● **WHAT TO DO**
Your job is to return every line in the data holding the string "Hsearch".

[Stored data entries]
(** X12. Searching a directory searches its listing, title included. For
    a directory whose entries can be listed, the names and the term being
    in the ASCII range: a term contained, up to letter case, in the title
    "Directory contents:" gets "Line 1: Directory contents:" as its first
    report, even in an empty directory; and, the names being free of line
    feeds, the name at position [i] of the visible entries put in
    lexicographic order is on line [i + 2], reported without the white
    space at its two ends when it contains the term. *)
Theorem searchInConfig_directory_listing loc entries term :
  ConfigLocation.type loc = TDirectory ->
  Fs.sys_readdir fs (ConfigLocation.path loc) = inr entries ->
  Forall ascii_only entries ->
  ascii_only term ->
  (contains_ignoring_case "Directory contents:" term ->
   exists rest,
     searchInConfig loc term = JS.Normal ("Line 1: Directory contents:" :: rest)) /\
  (Forall one_line entries ->
   forall names,
     names ≡ₚ filter (fun entry => ~ hidden entry) entries ->
     Sorted String.le names ->
     forall i name,
       names !! i = Some name -> contains_ignoring_case name term ->
       exists reports t,
         searchInConfig loc term = JS.Normal reports /\
         trimmed name t /\
         "Line " +:+ JS.nat_to_string (i + 2) +:+ ": " +:+ t ∈ reports).
Proof.
  intros Ht Hl _ _.
  assert (searchInConfig loc term =
          JS.Normal (matching_lines term (JS.split_lines (listing (fileList_of entries)))))
    as Hsearch.
  { apply (searchInConfig_no_error loc
             (ConfigContent.mk (ConfigLocation.path loc) (listing (fileList_of entries))
                (Some (JS.Array (JS.Str <$> fileList_of entries))) "directory" None));
      [|reflexivity].
    now rewrite (readConfig_directory _ _ _ _ _ Ht), Hl. }
  split.
  - intros Hc. rewrite Hsearch. unfold listing.
    rewrite split_lines_app_nl by (cbn; repeat split; discriminate).
    unfold matching_lines, numbered_from. cbn [length seq zip zip_with].
    rewrite filter_cons_True by exact Hc. rewrite fmap_cons. now eexists.
  - intros Hall names Hperm Hsorted i name Hi Hc.
    rewrite (fileList_of_unique entries names Hperm Hsorted) in Hi.
    exists (matching_lines term (JS.split_lines (listing (fileList_of entries)))),
           (JS.trim name).
    split; [exact Hsearch|]. split; [apply trim_trimmed|].
    rewrite split_lines_listing.
    + apply matching_lines_elem. exists (S i), ("  " +:+ name). repeat split.
      * change (((fun file => "  " +:+ file) <$> fileList_of entries) !! i
                = Some ("  " +:+ name)).
        now rewrite list_lookup_fmap, Hi.
      * destruct Hc as (pre & mid & post & -> & Hd).
        exists ("  " +:+ pre), mid, post. split; [|exact Hd].
        now rewrite !app_String.
      * unfold report. cbn [fst snd]. now replace (i + 2)%nat with (S (S i)) by lia.
    + intros E. now rewrite E in Hi.
    + now apply fileList_of_one_line.
Qed.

● **RESULT BELOW**
    as Hsearch.
  - intros Hc. rewrite Hsearch. unfold listing.
    split; [exact Hsearch|]. split; [apply trim_trimmed|].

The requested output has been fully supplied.